**Task details**
Go to the line containing "Definition st2 : RuntimeState" in the records below and print it and every following line exactly, on through the line containing "Definition plan6 : TransitionPlan", then stop.

Dataset items
++++++

(* ===== verification/PlannerScenario.v ===== *)
(** * Planner: a concrete run

    One tenant, one owner and one worker drive the real definitions from the
    empty state: an Agent revision, a Session, two Inputs, a tool call that is
    approved and executed, and the settlement that promotes the second Turn.
    The states are evaluated here and used as the concrete instances of the
    general theorems. *)

From Stdlib Require Import Ascii String.
From S2P Require Import Prelude GoString Sha256 GoTime GoJson Sdk StateContract RuntimeContent StateCompiler.
From S2P Require Import StatePlanner PlannerFacts PlannerProgress CompilerFacts.

Open Scope Z_scope.

(** The content store with identity 7. *)
#[export] Instance scenario_content : ContentHandoffValidator := storeValidator 7.

Definition pad16 (n : nat) : string :=
  let d := decimal (Z.of_nat n) in
  String.substring 0 (16 - String.length d) "0000000000000000" +:+ d.

Definition identifier_prefix (kind : IdentifierKind) : string :=
  match kind with
  | IdentifierAgent => agentPrefix | IdentifierRevision => agentRevisionPrefix | IdentifierSession => sessionPrefix
  | IdentifierInput => inputPrefix | IdentifierArtifact => artifactPrefix | IdentifierTurn => turnPrefix
  | IdentifierEvent => eventPrefix | IdentifierCursor => cursorPrefix | IdentifierInvocation => "invocation_"
  | IdentifierAudit => "audit_" | IdentifierOutbox => "outbox_" | IdentifierGrant => "grant_"
  end.

(** 2026-01-01T00:00:00Z plus a number of seconds. *)
Definition at_second (n : Z) : Time := mkTime ((63902822400 + n) * 1000000000) UTC.

(** The planner of the [k]-th command: fresh identifiers, one second later. *)
Definition planner_at (k : nat) : Planner :=
  mkPlanner (fun n kind => Some (identifier_prefix kind +:+ pad16 (1000 * k + n))) (at_second (Z.of_nat k)) defaultRetention.

Definition run (k : nat) (st : RuntimeState) (m : res StateError CompiledMutation) : res StateError TransitionPlan :=
  match m with
  | Ok m => Plan false (planner_at k) st m
  | Err e => Err e
  end.

Definition plan_or (r : res StateError TransitionPlan) : TransitionPlan :=
  match r with Ok p => p | Err _ => mkPlan emptyState CommandCloseSession emptyState zeroEffects zeroResult end.

Definition after (r : res StateError TransitionPlan) : RuntimeState := plan_state (plan_or r).

Definition failed {A} (r : res StateError A) : option StateError :=
  match r with Ok _ => None | Err e => Some e end.

Definition sealed_or (m : res StateError CompiledMutation) : CompiledMutation :=
  match m with
  | Ok m => m
  | Err _ => mkMutation CommandCloseSession (mkBinding zeroScope "" CommandCloseSession "")
               (compiledClose (mkCloseSessionCommand zeroScope "" ""))
  end.

(** ** Scopes, content and commands *)

Definition admin : MutationScope := mkScope "tenant-a" "" AuthorityTenantAdministrator.
Definition owner : MutationScope := mkScope "tenant-a" "alice" AuthoritySessionOwner.
Definition worker : MutationScope := mkScope "tenant-a" "alice" AuthorityRuntimeWorker.
Definition publisher : MutationScope := mkScope "tenant-a" "" AuthorityOutboxPublisher.

Definition digest_of (s : string) : string := "sha256:" +:+ sha256_hex s.

Definition handoff (kind : contentKind) (media : string) (name profile : string) (body : string) : ContentHandoff :=
  mkContentHandoff 7 "tenant-a" (mkReference (digest_of body) media (len body)) kind name profile.

Definition revision1 : AgentRevisionID := "arev_0000000000001001".
Definition session1 : SessionID := "sess_0000000000002000".
Definition turn1 : TurnID := "turn_0000000000003001".
Definition turn2 : TurnID := "turn_0000000000004001".
Definition policy_digest : string := digest_of "policy".
Definition capability_digest : string := digest_of "capability".

Definition register_agent_command : RegisterAgentRevisionCommand :=
  mkRegisterAgentRevisionCommand admin "register-1" "" 0
    (handoff contentKindAgentSpecificationBody AgentSpecificationBodyMediaTypeV1 "writer" "default" "body").
Definition register_agent : res StateError CompiledMutation := Eval vm_compute in CompileRegisterAgentRevision register_agent_command.
Definition create_session_command : CreateSessionCommand :=
  mkCreateSessionCommand owner "create-1" revision1.
Definition create_session : res StateError CompiledMutation := Eval vm_compute in CompileCreateSession create_session_command.
Definition input_command (key body : string) : AdmitInputCommand :=
  mkAdmitInputCommand owner key session1 (handoff contentKindInputEnvelope InputEnvelopeMediaTypeV1 "" "" body).
Definition input1 : res StateError CompiledMutation := Eval vm_compute in CompileAdmitInput (input_command "input-1" "hello").
Definition input2 : res StateError CompiledMutation := Eval vm_compute in CompileAdmitInput (input_command "input-2" "world").
Definition tool_approval_command : AdmitToolApprovalCommand :=
  mkAdmitToolApprovalCommand worker "approval-1" session1 turn1 "call-1" "shell" "appr_0000000000000001"
    (digest_of "action") policy_digest capability_digest "execute" "sandbox-process"
    (handoff contentKindToolActionDescriptor ToolActionDescriptorMediaTypeV1 "" "" "descriptor") 2 (at_second 3600).
Definition ask_approval : res StateError CompiledMutation := Eval vm_compute in
  CompileAdmitToolApproval tool_approval_command.
Definition approve_command : DecideApprovalCommand :=
  mkDecideApprovalCommand owner "decide-1" "appr_0000000000000001" "approved".
Definition approve : res StateError CompiledMutation := Eval vm_compute in CompileDecideApproval approve_command.
Definition grant1 : string := "grant_0000000000006000".
Definition consume_command : ConsumeCapabilityGrantCommand :=
  mkConsumeCapabilityGrantCommand worker "consume-1" grant1 "call-1" policy_digest session1 turn1.
Definition consume : res StateError CompiledMutation := Eval vm_compute in CompileConsumeCapabilityGrant consume_command.
Definition begin_tool_command : BeginToolExecutionCommand :=
  mkBeginToolExecutionCommand worker "begin-1" "call-1" grant1 session1 turn1 "operation-1".
Definition begin_tool : res StateError CompiledMutation := Eval vm_compute in CompileBeginToolExecution begin_tool_command.
Definition tool_result_command : RecordToolExecutionOutcomeCommand :=
  mkRecordToolExecutionOutcomeCommand worker "outcome-1" session1 turn1 "call-1"
    "operation-1" ToolExecutionSucceeded (Some (mkReference (digest_of "result") "text/plain" 6)) None None.
Definition tool_result : res StateError CompiledMutation := Eval vm_compute in CompileRecordToolExecutionOutcome tool_result_command.
Definition settle_command (key : string) (turn : TurnID) (sv tv : Z) : SettleTurnCommand :=
  mkSettleTurnCommand worker key session1 turn sv tv (mkTerminalOutcome "" 0 0 TurnSucceeded None) None.
Definition settle1 : res StateError CompiledMutation := Eval vm_compute in CompileSettleTurn (settle_command "settle-1" turn1 3 3).
Definition close_session_command : CloseSessionCommand :=
  mkCloseSessionCommand owner "close-1" session1.
Definition close_session : res StateError CompiledMutation := Eval vm_compute in CompileCloseSession close_session_command.
(** ** The run *)

Definition plan1 : TransitionPlan := Eval vm_compute in plan_or (run 1 emptyState register_agent).
Definition st1 : RuntimeState := Eval vm_compute in plan_state plan1.
Definition plan2 : TransitionPlan := Eval vm_compute in plan_or (run 2 st1 create_session).
Definition st2 : RuntimeState := Eval vm_compute in plan_state plan2.
Definition plan3 : TransitionPlan := Eval vm_compute in plan_or (run 3 st2 input1).
Definition st3 : RuntimeState := Eval vm_compute in plan_state plan3.
Definition plan4 : TransitionPlan := Eval vm_compute in plan_or (run 4 st3 input2).
Definition st4 : RuntimeState := Eval vm_compute in plan_state plan4.
Definition plan5 : TransitionPlan := Eval vm_compute in plan_or (run 5 st4 ask_approval).
Definition st5 : RuntimeState := Eval vm_compute in plan_state plan5.
Definition plan6 : TransitionPlan := Eval vm_compute in plan_or (run 6 st5 approve).
Definition st6 : RuntimeState := Eval vm_compute in plan_state plan6.
Definition plan7 : TransitionPlan := Eval vm_compute in plan_or (run 7 st6 consume).
Definition st7 : RuntimeState := Eval vm_compute in plan_state plan7.
Definition plan8 : TransitionPlan := Eval vm_compute in plan_or (run 8 st7 begin_tool).
Definition st8 : RuntimeState := Eval vm_compute in plan_state plan8.
Definition plan9 : TransitionPlan := Eval vm_compute in plan_or (run 9 st8 tool_result).
Definition st9 : RuntimeState := Eval vm_compute in plan_state plan9.

Definition plan10 : TransitionPlan := Eval vm_compute in plan_or (run 10 st9 settle1).
Definition st10 : RuntimeState := Eval vm_compute in plan_state plan10.

Definition turn_summary (st : RuntimeState) : list (TurnID * TurnState * Z) :=
  (fun t => (tur_TurnID t, tur_State t, tur_Version t)) <$> Turns st.

Example scenario_states :
  turn_summary st9 = [(turn1, TurnRunning, 3); (turn2, TurnQueued, 1)] /\
  turn_summary st10 = [(turn1, TurnSucceeded, 4); (turn2, TurnRunning, 2)].
Proof. split; vm_compute; reflexivity. Qed.

(** A second Input while the first Turn waits for its Approval. *)
Definition wt4 : RuntimeState := Eval vm_compute in after (run 4 st3 ask_approval).
Definition wt5 : RuntimeState := Eval vm_compute in after (run 5 wt4 input2).
Definition wt6 : RuntimeState := Eval vm_compute in after (run 6 wt5 close_session).
Definition settle2 : res StateError CompiledMutation := Eval vm_compute in
  CompileSettleTurn (settle_command "settle-2" "turn_0000000000005001" 4 1).
Definition wt7 : RuntimeState := Eval vm_compute in after (run 7 wt6 settle2).

(** Two publishers claim the same route at the same version. *)
Definition claim_command (key claimer : string) : ClaimOutboxCommand :=
  mkClaimOutboxCommand publisher key "outbox_0000000000002003" 1 claimer (at_second 600).
Definition claim1 : res StateError CompiledMutation := Eval vm_compute in CompileClaimOutbox (claim_command "claim-1" "pub-a").
Definition claim2 : res StateError CompiledMutation := Eval vm_compute in CompileClaimOutbox (claim_command "claim-2" "pub-b").
Definition plan_claim : TransitionPlan := Eval vm_compute in plan_or (run 3 st2 claim1).

(** A tool-approval command that differs from [tool_approval_command] only in its
    use bound and expiry. *)
Definition wider_approval_command : AdmitToolApprovalCommand :=
  mkAdmitToolApprovalCommand worker "approval-1" session1 turn1 "call-1" "shell" "appr_0000000000000001"
    (digest_of "action") policy_digest capability_digest "execute" "sandbox-process"
    (handoff contentKindToolActionDescriptor ToolActionDescriptorMediaTypeV1 "" "" "descriptor") 32 (at_second 86400).
Definition wider_approval : res StateError CompiledMutation := Eval vm_compute in
  CompileAdmitToolApproval wider_approval_command.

++++++

**Task output**
Definition st2 : RuntimeState := Eval vm_compute in plan_state plan2.
Definition plan3 : TransitionPlan := Eval vm_compute in plan_or (run 3 st2 input1).
Definition st3 : RuntimeState := Eval vm_compute in plan_state plan3.
Definition plan4 : TransitionPlan := Eval vm_compute in plan_or (run 4 st3 input2).
Definition st4 : RuntimeState := Eval vm_compute in plan_state plan4.
Definition plan5 : TransitionPlan := Eval vm_compute in plan_or (run 5 st4 ask_approval).
Definition st5 : RuntimeState := Eval vm_compute in plan_state plan5.
Definition plan6 : TransitionPlan := Eval vm_compute in plan_or (run 6 st5 approve).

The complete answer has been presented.